To celebrate St. Patrick’s Day, we often bake Irish Soda Bread. This family recipe is one I grew up with, and I’m pleased to tell you my boys love it too.
When I take my Irish Soda Bread to potlucks or dinner parties, I’m usually asked for the recipe at least once (if not more than that). People love it. I’m not sure if it’s the crispy-crunchy exterior, or the soft dried fruit, but this Irish Soda Bread is definitely something you’ll want make again.
Plus, it’s really easy to make!
Some Irish Soda Bread recipes call for complicated processes or ingredients you probably don’t have on hand (ex: buttermilk? how many of you have that in your fridge? I know I don’t!).
This recipe uses the basics:
- dried fruit
- baking soda
- lemon juice (to sour milk)
See what I mean when I say it uses kitchen staples? I bet you have all this stuff in your kitchen too.
And shhh… don’t tell, but if I don’t have sour milk, lemon juice, or the time to let it sour naturally, I just use straight milk without a second thought. Oh, and another variation that’s tasty? Subbing out the milk for milk kefir!
Now, let’s get down to business. Toby likes to help make Irish Soda Bread almost as much as he likes to eat it. So, I’ll be sharing some pictures of what it looks like to bake with a toddler (who loves to measure and dump). I love cooking in the kitchen (or, as is the case, baking in the kitchen) with little ones. There are so many teachable moments, and the whole process is really a fun activity for kids who want to be “big helpers.” Toby helped stir, read numbers on the measuring cups, measure and dump ingredients into the bowl, …you get the idea. And, of course, what kitchen activity is complete without a taste tester? Kids love to taste test things they’ve had a hand in making.
So here’s what we did (read the captions for each picture, or scroll to the end for the text recipe). Click on any image to enter gallery view mode.
Irish Soda Bread Recipe
- 4c. Flour
- 1 c. sugar
- 1 t. salt
- 1 t. soda
- 2/3 c. oil
- 1 c. raisins/craisins
- 1 c. sour milk
Directions:[to make sour milk, leave out all night or place 2 T. lemon juice in measuring cup, fill with milk, let clabber.]
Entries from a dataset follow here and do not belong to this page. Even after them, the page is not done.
(** [x ^ (x >> k)] *)
Lemma xorshift_inj k a b : 1 <= k -> 0 <= a -> 0 <= b ->
  Z.lxor a (Z.shiftr a k) = Z.lxor b (Z.shiftr b k) -> a = b.
Proof.
  intros Hk Ha Hb E. apply Z.lxor_eq.
  assert (Z.lxor a b = Z.shiftr (Z.lxor a b) k) as Ed.
  { rewrite Z.shiftr_lxor. apply Z.lxor_eq.
    transitivity (Z.lxor (Z.lxor a (Z.shiftr a k)) (Z.lxor b (Z.shiftr b k))).
    - rewrite !Z.lxor_assoc. f_equal. rewrite <- !Z.lxor_assoc. f_equal. apply Z.lxor_comm.
    - rewrite E. apply Z.lxor_nilpotent. }
  pose proof (proj2 (Z.lxor_nonneg a b) (conj (fun _ => Hb) (fun _ => Ha))) as Hn.
  rewrite Z.shiftr_div_pow2 in Ed by lia. set (d := Z.lxor a b) in *.
  destruct (Z.eq_dec d 0) as [|Hd]; [done|].
  pose proof (Z.pow_le_mono_r 2 1 k). pose proof (Z.div_lt d (2 ^ k)). lia.
Qed.

Lemma rotl_inj s a b : 0 <= s <= 32 -> is_u32 a -> is_u32 b ->
  murmur3_rotl32 a s = murmur3_rotl32 b s -> a = b.
Proof.
  intros Hs Ha Hb. unfold murmur3_rotl32.
  assert (forall v, is_u32 v -> Z.lor (u32 (Z.shiftl v s)) (Z.shiftr v (32 - s))
    = (v mod 2 ^ (32 - s)) * 2 ^ s + v / 2 ^ (32 - s)) as R.
  { intros v Hv. unfold is_u32, u32 in *. rewrite Z.shiftl_mul_pow2, Z.shiftr_div_pow2 by lia.
    change 4294967296 with (2 ^ 32). replace 32 with ((32 - s) + s) at 1 by lia.
    rewrite Z.pow_add_r, Z.mul_mod_distr_r by lia. apply lor_disjoint; [lia|].
    split; [apply Z.div_pos; lia|]. apply Z.div_lt_upper_bound; [lia|].
    rewrite <- Z.pow_add_r by lia. replace (32 - s + s) with 32 by lia. change (2 ^ 32) with 4294967296. lia. }
  rewrite !R by done. intros E.
  assert (forall v, is_u32 v -> 0 <= v / 2 ^ (32 - s) < 2 ^ s) as B.
  { intros v Hv. unfold is_u32 in Hv. split; [apply Z.div_pos; lia|]. apply Z.div_lt_upper_bound; [lia|].
    rewrite <- Z.pow_add_r by lia. replace (32 - s + s) with 32 by lia. change (2 ^ 32) with 4294967296. lia. }
  pose proof (B a Ha). pose proof (B b Hb).
  assert (a mod 2 ^ (32 - s) = b mod 2 ^ (32 - s) /\ a / 2 ^ (32 - s) = b / 2 ^ (32 - s)) as [E1 E2].
  { apply (Z.div_mod_unique (2 ^ s)); [by left..|]. rewrite !(Z.mul_comm (2 ^ s)). exact E. }
  rewrite (Z.div_mod a (2 ^ (32 - s))), (Z.div_mod b (2 ^ (32 - s))) by lia. by rewrite E1, E2.
Qed.

Lemma rotl_range s v : 0 <= s <= 32 -> is_u32 v -> is_u32 (murmur3_rotl32 v s).
Proof.
  intros Hs Hv. apply (lor_range _ _ 32); [done|apply u32_range|]. unfold is_u32 in *.
  rewrite Z.shiftr_div_pow2 by lia. split; [apply Z.div_pos; lia|]. change (2 ^ 32) with 4294967296.
  pose proof (Z.div_le_upper_bound v (2 ^ (32 - s)) v). nia.
Qed.

Lemma lxor_u32 a b : is_u32 a -> is_u32 b -> is_u32 (Z.lxor a b).
Proof. apply (lxor_range a b 32). done. Qed.

Lemma lxor_inj_l a b c : Z.lxor a b = Z.lxor a c -> b = c.
Proof. intros E. apply (f_equal (Z.lxor a)) in E. by rewrite <- !Z.lxor_assoc, Z.lxor_nilpotent, !Z.lxor_0_l in E. Qed.
Lemma lxor_inj_r a b c : Z.lxor b a = Z.lxor c a -> b = c.
Proof. rewrite (Z.lxor_comm b), (Z.lxor_comm c). apply lxor_inj_l. Qed.

Lemma affine32_inj c inv d a b : (c * inv) mod 4294967296 = 1 -> is_u32 a -> is_u32 b ->
  u32 (a * c + d) = u32 (b * c + d) -> a = b.
Proof.
  intros Hc Ha Hb E. apply (mul32_inj c inv); [done..|]. unfold u32 in *.
  rewrite <- (Z.add_simpl_r (a * c) d), <- (Z.add_simpl_r (b * c) d), <- (Z.add_opp_r (a * c + d)), <- (Z.add_opp_r (b * c + d)).
  by rewrite <- Z.add_mod_idemp_l, E, Z.add_mod_idemp_l by lia.
Qed.

Lemma mix_range h k : is_u32 (murmur3_mix h k).
Proof. apply u32_range. Qed.

Lemma mix_key_inj h k k' : is_u32 h -> is_u32 k -> is_u32 k' -> murmur3_mix h k = murmur3_mix h k' -> k = k'.
Proof.
  intros Hh Hk Hk' E. unfold murmur3_mix in E.
  apply (affine32_inj 5 0xcccccccd) in E; [|reflexivity|apply rotl_range, lxor_u32; try done; apply u32_range..].
  apply rotl_inj in E; [|lia|apply lxor_u32; [done|apply u32_range]..]. apply lxor_inj_l in E.
  apply (mul32_inj 0x1b873593 0x56ed309b) in E; [|reflexivity|apply rotl_range; [lia|apply u32_range]..].
  apply rotl_inj in E; [|lia|apply u32_range..].
  by apply (mul32_inj 0xcc9e2d51 0xdee13bb1) in E; [|reflexivity|..].
Qed.

Lemma mix_hash_inj h h' k : is_u32 h -> is_u32 h' -> murmur3_mix h k = murmur3_mix h' k -> h = h'.
Proof.
  intros Hh Hh' E. unfold murmur3_mix in E.
  apply (affine32_inj 5 0xcccccccd) in E; [|reflexivity|apply rotl_range, lxor_u32; try done; apply u32_range..].
  apply rotl_inj in E; [|lia|apply lxor_u32; [done|apply u32_range]..]. by apply lxor_inj_r in E.
Qed.

Lemma xorshift_range w k a : 0 <= w -> 0 <= k -> 0 <= a < 2 ^ w -> 0 <= Z.lxor a (Z.shiftr a k) < 2 ^ w.
Proof.
  intros Hw Hk Ha. apply lxor_range; [done|done|]. rewrite Z.shiftr_div_pow2 by done.
  pose proof (Z.pow_pos_nonneg 2 k). split; [apply Z.div_pos; lia|]. apply Z.div_lt_upper_bound; nia.
Qed.

Lemma fmix_inj h h' : is_u32 h -> is_u32 h' -> murmur3_fmix32 h = murmur3_fmix32 h' -> h = h'.
Proof.
  intros Hh Hh' E. unfold murmur3_fmix32 in E.
  assert (forall k z, 0 <= k -> is_u32 z -> is_u32 (Z.lxor z (Z.shiftr z k))) as X
    by (intros; by apply (xorshift_range 32)).
  apply xorshift_inj in E; [|lia|apply u32_range..].
  apply (mul32_inj 0xc2b2ae35 0x7ed1b41d) in E; [|reflexivity|apply X; [lia|apply u32_range]..].
  apply xorshift_inj in E; [|lia|apply u32_range..].
  apply (mul32_inj 0x85ebca6b 0xa5cb9243) in E; [|reflexivity|apply X; [lia|done]..].
  apply xorshift_inj in E; [done|lia|apply Hh|apply Hh'].
Qed.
Mix flour, sugar, salt, soda. Add raisins, then oil, then milk. Blend until forms a ball, shape into flat load. Brush with oil or milk. Bake at 350 F for 35-45 min.
None of these are required, but having the right tools for baking does make life easier. While making our Irish Soda Bread, we tested out some kitchen utensils that I had received for review. I was pleased with how all three #afflinks: a Danish dough whisk (ingenious kitchen utensil, by the way, if you bake you’ll want to get one!), an oversized pizza cutter (I’m all for cutting flat breads and baked goods with a rotary knife), and silicone baking mats (non-stick, easy clean up, and eco-friendly. My kind of product).
Feel free to use my Amazon affiliate links below… and check out some of the other reviews if you want to get a more well-rounded idea of how these kitchen tools measure up.
- BakeitFun Silicone Mat – use a silicone mat on your cookie sheet for easy clean-up and as an eco-friendly alternative to parchment paper. I love how versatile these mats are — you can use them for everything from baked goods to roasted vegetables… or even in the freezer!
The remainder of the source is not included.